Monday, January 30, 2012

Hashed Brussels sprouts with za'atar and pine nuts

We are Brussels sprouts addicts.  My wife used to hate them, but then we started roasting them (see several recipes here) and she was converted.  There are only two issues (I use this word because I don't really consider them to be problems although some people, like the one to whom I am married, do) with roasted Brussels sprouts.  They can take a long time to cook -- 30 minutes or so, and the timing is unpredictable.  Ircan be difficult to get them just right, and if you cook them too long, they can get too "cabbagey." (Again, this is in quotation marks because I don't really see it as a problem, but other people eat the food I cook as well.)

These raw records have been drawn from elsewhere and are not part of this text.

(* ===== verification/MachineAdmin.v ===== *)
(** * Machine administration

    The enrolment half of [src/main/argus_machine_service.c]: who may manage machines,
    the credentials, and the operations that read a snapshot of the machine directory,
    change one record and submit the result for a commit that fails if the directory has
    moved on.  The random bytes and the derivation of a verifier are arguments. *)

From S2P Require Import Prelude Storage DualSlot Authorization SecurityRecords MachineDirectory MqttWire MqttBroker MachineAuth.

Definition ARGUS_MACHINE_ID_LENGTH : nat := 32.
Definition ARGUS_MACHINE_SECRET_BYTES : nat := 32.

(** ** Requests *)

Record argus_machine_enrollment_request_t := EnrollmentRequest {
  er_display_name : bytes;
  er_client_type : Z;
  er_allowed_transports : Z;
  er_allowed_interfaces : Z;
  er_scope : bytes;
  er_topic_scope : bytes;
  er_api_scope : bytes;
  er_permissions : Z
}.

(** A credential that is shown once. *)
Record argus_machine_credential_once_t := CredentialOnce {
  co_identifier : bytes;
  co_secret : bytes;
  co_credential_version : Z;
  co_principal_revision : Z
}.

Definition zero_credential : argus_machine_credential_once_t := CredentialOnce [] [] 0 0.

Definition enrollment_request_valid (r : argus_machine_enrollment_request_t) : bool :=
  bounded_text (Some (er_display_name r)) 49 false
  && (ARGUS_MACHINE_CLIENT_HMI <=? er_client_type r) && (er_client_type r <=? ARGUS_MACHINE_CLIENT_TYPE_MAX)
  && negb (er_allowed_transports r =? 0)
  && subset (er_allowed_transports r) ARGUS_MACHINE_TRANSPORT_DEFINED_MASK
  && negb (er_allowed_interfaces r =? 0)
  && subset (er_allowed_interfaces r) ARGUS_MACHINE_INTERFACE_DEFINED_MASK
  && argus_security_machine_scope_valid (er_scope r) 37
  && bounded_text (Some (er_topic_scope r)) 97 false
  && negb (existsb (fun c => (c =? 43) || (c =? 35)) (er_topic_scope r))
  && bounded_text (Some (er_api_scope r)) 65 true
  && subset (er_permissions r) ARGUS_PERMISSION_DEFINED_MASK.

(** What no machine may be given. *)
Definition administrative : Z :=
  fold_right Z.lor 0
    [ARGUS_PERMISSION_MANAGE_USERS; ARGUS_PERMISSION_MANAGE_ROLES; ARGUS_PERMISSION_MANAGE_CLIENT_ADMINS;
     ARGUS_PERMISSION_ENROLL_MACHINES; ARGUS_PERMISSION_REVOKE_MACHINES; ARGUS_PERMISSION_VIEW_AUDIT;
     ARGUS_PERMISSION_MANAGE_NETWORK; ARGUS_PERMISSION_CHANGE_AP_SECRET; ARGUS_PERMISSION_MANAGE_CLIENT_NETWORK;
     ARGUS_PERMISSION_MANAGE_MQTT; ARGUS_PERMISSION_MODIFY_IDENTITY; ARGUS_PERMISSION_MODIFY_PROTECTED_CONFIG;
     ARGUS_PERMISSION_COMMISSION; ARGUS_PERMISSION_CALIBRATE; ARGUS_PERMISSION_MANAGE_FIRMWARE;
     ARGUS_PERMISSION_INVOKE_RECOVERY; ARGUS_PERMISSION_FULL_SECURITY_RESET].

Definition allows (r : argus_authorization_result_t) : bool :=
  match r with ARGUS_AUTHZ_ALLOW => true | _ => false end.

Definition actor_can_manage (actor : option argus_principal_t) (required : Z) (scope : bytes) (requested : Z) : bool :=
  match actor with
  | None => false
  | Some a =>
      argus_authorization_principal_valid actor
      && allows (argus_authorization_require actor required)
      && argus_machine_service_scope_contains (Some (pr_scope a)) (Some scope)
      && subset requested (pr_delegable_permissions a)
      && (Z.land requested administrative =? 0)
  end.

Definition argus_machine_service_enrollment_allowed (actor : option argus_principal_t)
    (request : argus_machine_enrollment_request_t) : bool :=
  enrollment_request_valid request
  && actor_can_manage actor ARGUS_PERMISSION_ENROLL_MACHINES (er_scope request) (er_permissions request).

(** ** Credentials *)

Definition hex_digit (n : Z) : Z := if n <? 10 then 48 + n else 87 + n.

(** From fifteen random bytes. *)
Definition random_identifier (random : bytes) : bytes :=
  109 :: 45 :: flat_map (fun b => [hex_digit (Z.shiftr b 4); hex_digit (Z.land b 15)]) (take 15 random).

Definition alphabet (n : Z) : Z :=
  if n <? 26 then 65 + n
  else if n <? 52 then 97 + (n - 26)
  else if n <? 62 then 48 + (n - 52)
  else if n =? 62 then 45 else 95.

Definition sextet (value shift : Z) : Z := alphabet (Z.land (Z.shiftr value shift) 63).

(** Three bytes give four characters, the two that remain give three. *)
Fixpoint base64url_secret (input : bytes) : bytes :=
  match input with
  | a :: b :: c :: l =>
      let value := Z.lor (Z.lor (Z.shiftl a 16) (Z.shiftl b 8)) c in
      sextet value 18 :: sextet value 12 :: sextet value 6 :: sextet value 0 :: base64url_secret l
  | [a; b] =>
      let value := Z.lor (Z.shiftl a 16) (Z.shiftl b 8) in
      [sextet value 18; sextet value 12; sextet value 6]
  | _ => []
  end.

Section Service.

(** [argus_password_verifier_create] with the default number of iterations. *)
Variable verifier_create : bytes -> esp_err_t * argus_password_verifier_t.

(** From thirty-two random bytes; [inl] is the error. *)
Definition generate_credential (random : bytes) : esp_err_t + bytes * argus_password_verifier_t :=
  let secret := base64url_secret random in
  let '(err, verifier) := verifier_create secret in
  if is_ok err then inr (secret, verifier) else inl err.

(** What an operation makes of a snapshot: its answer, or the payload to commit with what
    it returns once the commit has succeeded. *)
Definition update_of (R : Type) : Type := esp_err_t + argus_machine_directory_payload_t * R.

Definition identifier_taken (p : argus_machine_directory_payload_t) (identifier : bytes) : bool :=
  existsb (fun i => bool_decide (identifier = mr_identifier (machine_at p i)))
    (seq 0 (Z.to_nat (mp_machine_count p))).

(** The attempts to find a new identifier. *)
Definition unique_identifier (p : argus_machine_directory_payload_t) (randoms : list bytes) : option bytes :=
  find (fun identifier => negb (identifier_taken p identifier)) (random_identifier <$> take 8 randoms).

Definition set_machine (p : argus_machine_directory_payload_t) (i : nat) (r : argus_security_machine_record_t)
    : argus_machine_directory_payload_t := p <| mp_machines ::= fun l => <[i := r]> l |>.

Definition argus_machine_service_enroll (initialized : bool) (actor : option argus_principal_t)
    (request : argus_machine_enrollment_request_t) (randoms : list bytes) (secret_random : bytes)
    (d : machine_directory) : update_of argus_machine_credential_once_t :=
  if negb initialized || negb (argus_machine_service_enrollment_allowed actor request) then inl ESP_ERR_NOT_ALLOWED
  else
    match argus_machine_directory_get_snapshot d with
    | inl e => inl e
    | inr (p, generation) =>
        if ARGUS_SECURITY_MAX_MACHINES <=? mp_machine_count p then inl ESP_ERR_NO_MEM
        else
          match unique_identifier p randoms with
          | None => inl ESP_ERR_INVALID_STATE
          | Some identifier =>
              match generate_credential secret_random with
              | inl e => inl e
              | inr (secret, verifier) =>
                  let record := MachineRecord ARGUS_SECURITY_RECORD_VERSION 1 (u8 (er_client_type request))
                    (er_allowed_transports request) 0 (er_allowed_interfaces request) 0
                    (strlcpy identifier 37) (strlcpy (er_display_name request) 49) (strlcpy (er_scope request) 37)
                    (strlcpy (er_topic_scope request) 97) (strlcpy (er_api_scope request) 65)
                    (strlcpy (from_option pr_identifier [] actor) 37) (er_permissions request)
                    1 (u32 (generation + 1)) 1 verifier in
                  inr ((set_machine p (Z.to_nat (mp_machine_count p)) record)
                         <| mp_machine_count ::= fun n => u8 (n + 1) |>,
                       CredentialOnce (strlcpy (mr_identifier record) 37) secret 1 1)
              end
          end
    end.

Shredding the sprouts prior to cooking resolves these issues.  (We even buy pre-shredded sprouts.) They cook quickly, in under 10 minutes.  Also, the doneness is easy to control, so they come out brown but still a bit crunchy and nutty tasting.  They are not much more work to prepare than whole or halved sprouts, especially if your knife is nice and sharp.  We have been making them with za'atar, a Middle Eastern spice blent of thyme, marjoram, sesame and sumac that is available both in stores that stock Middle Eastern and kosher ingredients, and even in many supermarkets.  If you can't find it, mix together 1/2 tablespoon each of crumbled thyme and oregano.  Add a few sesame seeds and about 1/2 teaspoon sumac.  If you don't have sumac, use a bit more lemon juice.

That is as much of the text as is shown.